Select all lines holding the word "calls" from the entries that follow.

# # #

(* ===== verification/DtlsRecord.v ===== *)
(** * Reading DTLS records

    [dtls1_get_record] and [dtls1_process_record] of [src/ssl/record/ssl3_record.c], the
    queues of buffered records and the epochs of [src/ssl/record/rec_layer_d1.c],
    [tls3_read_n] of [src/ssl/record/rec_layer_s3.c] as DTLS uses it.  What a
    cipher and a MAC do is an interface. *)

From stdpp Require Import gmap.

From S2P Require Import Prelude Mem PQueue TlsState StatemLib Dtls DtlsWrite Extensions Record Bitmap.

Local Open Scope Z_scope.
Local Open Scope tls_scope.

(** ** Data *)

Definition tls_ST_READ_HEADER : Z := 0xF0.
Definition tls_ST_READ_BODY : Z := 0xF1.
Definition tls3_RT_HEADER_LENGTH : Z := 5.
Definition tls3_RT_ALERT : Z := 21.
Definition tls3_RT_HEADER : Z := 0x100.
Definition tls_AD_BAD_RECORD_MAC : Z := 20.
Definition tls_AD_RECORD_OVERFLOW : Z := 22.
Definition tls_AD_DECOMPRESSION_FAILURE : Z := 30.
Definition TLS1_FLAGS_ENCRYPT_THEN_MAC_READ : Z := 0x0100.
Definition MAX_BUFFERED_RECORDS : Z := 100.
Definition sizeof_DTLS1_RECORD_DATA : Z := 176.

(** [tls3_BUFFER] for reading: whether there is a block, and the bytes that are left
    unread. *)
Record tls3_BUFFER := mk_tls3_BUFFER {
  rb_buf : bool;
  rb_default_len : Z;
  rb_len : Z;
  rb_offset : Z;
  rb_left : list Z
}.
#[export] Instance eta_tls3_BUFFER : Eta tls3_BUFFER := fun r =>
  mk_tls3_BUFFER (rb_buf r) (rb_default_len r) (rb_len r) (rb_offset r) (rb_left r).

(** [tls3_RECORD]: [rr_body] holds [length], [orig_len], [data] and [input], the latter
    offsets in the block [rr_block].  A packet is decrypted in place, but its bytes
    after the header are not looked at through [packet] again, so the block
    is a copy of it. *)
Record DTLS_RECORD := mk_DTLS_RECORD {
  rr_type : Z;
  rr_epoch : Z;
  rr_read : bool;
  rr_off : Z;
  rr_seq_num : list Z;
  rr_block : list Z;
  rr_body : tls3_RECORD
}.
#[export] Instance eta_DTLS_RECORD : Eta DTLS_RECORD := fun r =>
  mk_DTLS_RECORD (rr_type r) (rr_epoch r) (rr_read r) (rr_off r) (rr_seq_num r) (rr_block r)
    (rr_body r).

Definition set_length (n : Z) (rr : DTLS_RECORD) : DTLS_RECORD :=
  rr <| rr_body .: rec_length := n |>.

(** [DTLS1_RECORD_DATA] *)
Record DTLS1_RECORD_DATA := mk_DTLS1_RECORD_DATA {
  rd_packet : list Z;
  rd_packet_length : Z;
  rd_rbuf : tls3_BUFFER;
  rd_rrec : DTLS_RECORD
}.

(** [record_pqueue] *)
Record record_pqueue := mk_record_pqueue {
  q_epoch : Z;
  q : @pqueue DTLS1_RECORD_DATA
}.
#[export] Instance eta_record_pqueue : Eta record_pqueue := fun r =>
  mk_record_pqueue (q_epoch r) (q r).

(** [RECORD_LAYER] and the [DTLS_RECORD_LAYER] it points to, the reading half.  [packet] is
    what the pointer points to: the last packet read. *)
Record RECORD_LAYER := mk_RECORD_LAYER {
  rstate : Z;
  rbuf : tls3_BUFFER;
  rrec : DTLS_RECORD;
  packet : list Z;
  packet_length : Z;
  rl_read_sequence : list Z;
  r_epoch : Z;
  bitmap : DTLS1_BITMAP;
  next_bitmap : DTLS1_BITMAP;
  unprocessed_rcds : record_pqueue;
  processed_rcds : record_pqueue
}.
#[export] Instance eta_RECORD_LAYER : Eta RECORD_LAYER := fun r =>
  mk_RECORD_LAYER (rstate r) (rbuf r) (rrec r) (packet r) (packet_length r) (rl_read_sequence r)
    (r_epoch r) (bitmap r) (next_bitmap r) (unprocessed_rcds r) (processed_rcds r).

(** A connection with its record layer.  [rbio] is what successive calls of [BIO_read]
    will find: a datagram each, or nothing (yet) when there are none; [None] is
    the null pointer. *)
Record reader := mk_reader {
  conn : tls;
  rlayer : RECORD_LAYER;
  rbio : option (list (list Z))
}.
#[export] Instance eta_reader : Eta reader := fun r => mk_reader (conn r) (rlayer r) (rbio r).

Definition blank_body : tls3_RECORD := mk_tls3_RECORD 0 0 0 0.
Definition blank_record : DTLS_RECORD :=
  mk_DTLS_RECORD 0 0 false 0 (replicate 8 0) [] blank_body.
Definition blank_buffer : tls3_BUFFER := mk_tls3_BUFFER false 0 0 0 [].

Definition upd_rl (f : RECORD_LAYER -> RECORD_LAYER) (s : reader) : reader := s <| rlayer ::= f |>.
Definition upd_rrec (f : DTLS_RECORD -> DTLS_RECORD) : reader -> reader :=
  upd_rl (fun l => l <| rrec ::= f |>).

Definition reset_packet_length : reader -> reader := upd_rl (fun l => l <| packet_length := 0 |>).

(** [rr->length = 0; rr->read = 1; RECORD_LAYER_reset_packet_length(&s->rlayer)]: a
    record is silently dropped. *)
Definition discard (s : reader) : reader :=
  reset_packet_length (upd_rrec (fun r => (set_length 0 r) <| rr_read := true |>) s).

Definition fatal (s : reader) (al : Z) : reader := s <| conn ::= fun c => tlsfatal c al |>.
Definition in_error (s : reader) : bool := otls_statem_in_error (conn s).

(** ** Interface to the ciphers and to the rest of the connection *)

Class RecordProtection : Type := {
  (** [s->session] is not NULL *)
  has_session : tls -> bool;
  (** [EVP_MD_CTX_size(s->read_hash)], where [s->read_hash] is not NULL, and whether
      it has a digest *)
  read_hash_size : tls -> option Z;
  read_hash_md : tls -> bool;
  (** whether [s->enc_read_ctx] has a CBC cipher, where it is not NULL *)
  enc_read_ctx_cbc : tls -> option bool;
  (** [s->method->tls3_enc->enc(s, rr, 1, 0)], with what it leaves in the block and in
      the record, and [->mac(s, rr, md, 0)] *)
  enc : tls -> RECORD_LAYER -> Z * (list Z * tls3_RECORD) * tls;
  mac : tls -> RECORD_LAYER -> option (list Z);
  (** [s->expand] is not NULL, and [tls3_do_uncompress] *)
  expands : tls -> bool;
  tls3_do_uncompress : tls -> DTLS_RECORD -> option (list Z * tls3_RECORD);
  (** [tls_allow_compression], [tls3_setup_write_buffer(s, 1, 0)] *)
  tls_allow_compression : tls -> bool;
  tls3_setup_write_buffer : tls -> bool * tls;
  (** [BIO_dgram_is_sctp(tls_get_rbio(s))] *)
  BIO_dgram_is_sctp : tls -> bool;
  (** the address and the contents of [rotated_mac_buf], those of [mac_tmp] *)
  rotated_mac_addr : Z;
  rotated_mac_garbage : list Z;
  mac_tmp_garbage : list Z
}.

Section Reading.
Context `{Malloc} `{RecordProtection}.
(** The number of bits of [unsigned long]. *)
Variable map_bits : Z.
(** The offset in the buffer that puts a payload at an aligned address. *)
Variable align : Z.

(** ** The buffer *)

Definition tls3_setup_read_buffer (s : reader) : bool * reader :=
  let b := rbuf (rlayer s) in
  if rb_buf b then (true, s <| rlayer .: packet := [] |>)
  else
    let len := tls3_RT_MAX_PLAIN_LENGTH + tls3_RT_MAX_ENCRYPTED_OVERHEAD + DTLS1_RT_HEADER_LENGTH + 3 in
    let len := if tls_allow_compression (conn s) then len + tls3_RT_MAX_COMPRESSED_OVERHEAD else len in
    let len := if len <? rb_default_len b then rb_default_len b else len in
    match CRYPTO_malloc len with
    | None => (false, fatal s tls_AD_NO_ALERT)
    | Some _ =>
        (true, s <| rlayer .: rbuf := b <| rb_buf := true |> <| rb_len := len |> |>
                 <| rlayer .: packet := [] |>)
    end.

Definition tls3_setup_buffers (s : reader) : bool * reader :=
  let '(ok, s) := tls3_setup_read_buffer s in
  if negb ok then (false, s)
  else let '(ok, c) := tls3_setup_write_buffer (conn s) in (ok, s <| conn := c |>).

(** [tls3_read_n] for DTLS: the result and [*readbytes], which was [n0].  Both calls set
    [clearold]: wherever the first part has left the packet, it and the bytes that are
    left are then moved to the aligned start of the buffer.  A loop that reads
    would end after one datagram. *)
Definition tls3_read_n (s : reader) (n max : Z) (extend : bool) (n0 : Z) : Z * Z * reader :=
  if n =? 0 then (0, n0, s)
  else
    let '(ok, s) := if rb_buf (rbuf (rlayer s)) then (true, s) else tls3_setup_read_buffer s in
    if negb ok then (-1, n0, s)
    else
      let s := if extend then s
               else upd_rl (fun l => l <| packet := [] |> <| packet_length := 0 |>) s in
      let pkt := take (Z.to_nat (packet_length (rlayer s))) (packet (rlayer s)) in
      let len := packet_length (rlayer s) in
      let left := rb_left (rbuf (rlayer s)) in
      let s := upd_rl (fun l => l <| rbuf .: rb_offset := len + align |>) s in
      (** the packet has [k] more bytes, the first ones of [bytes] *)
      let take_from bytes k :=
        upd_rl (fun l => l <| packet := pkt ++ take (Z.to_nat k) bytes |>
                           <| packet_length := len + k |>
                           <| rbuf .: rb_left := drop (Z.to_nat k) bytes |>
                           <| rbuf .: rb_offset := len + align + k |>) in
      if (zlen left =? 0) && extend then (0, n0, s)
      else
        let n := if (0 <? zlen left) && (zlen left <? n) then zlen left else n in
        if n <=? zlen left then (1, n, take_from left n s)
        else if sz (rb_len (rbuf (rlayer s)) - rb_offset (rbuf (rlayer s))) <? n
        then (-1, n0, fatal s tls_AD_INTERNAL_ERROR)
        else
          let room := sz (rb_len (rbuf (rlayer s)) - rb_offset (rbuf (rlayer s))) in
          let max := if max <? n then n else max in
          let max := if room <? max then room else max in
          match rbio s with
          | None => (-1, n0, fatal s tls_AD_INTERNAL_ERROR)
          | Some [] => (-1, n0, s <| conn .: rwstate := tls_READING |>)
          | Some (datagram :: others) =>
              let bytes := take (Z.to_nat max) datagram in
              let s := s <| conn .: rwstate := tls_READING |> <| rbio := Some others |> in
              if zlen bytes =? 0 then (0, n0, s)
              else
                let n := if zlen bytes <? n then zlen bytes else n in
                (1, n, (take_from bytes n s) <| conn .: rwstate := tls_NOTHING |>)
          end.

# # #

→ Your response:
(** A connection with its record layer.  [rbio] is what successive calls of [BIO_read]
(** [tls3_read_n] for DTLS: the result and [*readbytes], which was [n0].  Both calls set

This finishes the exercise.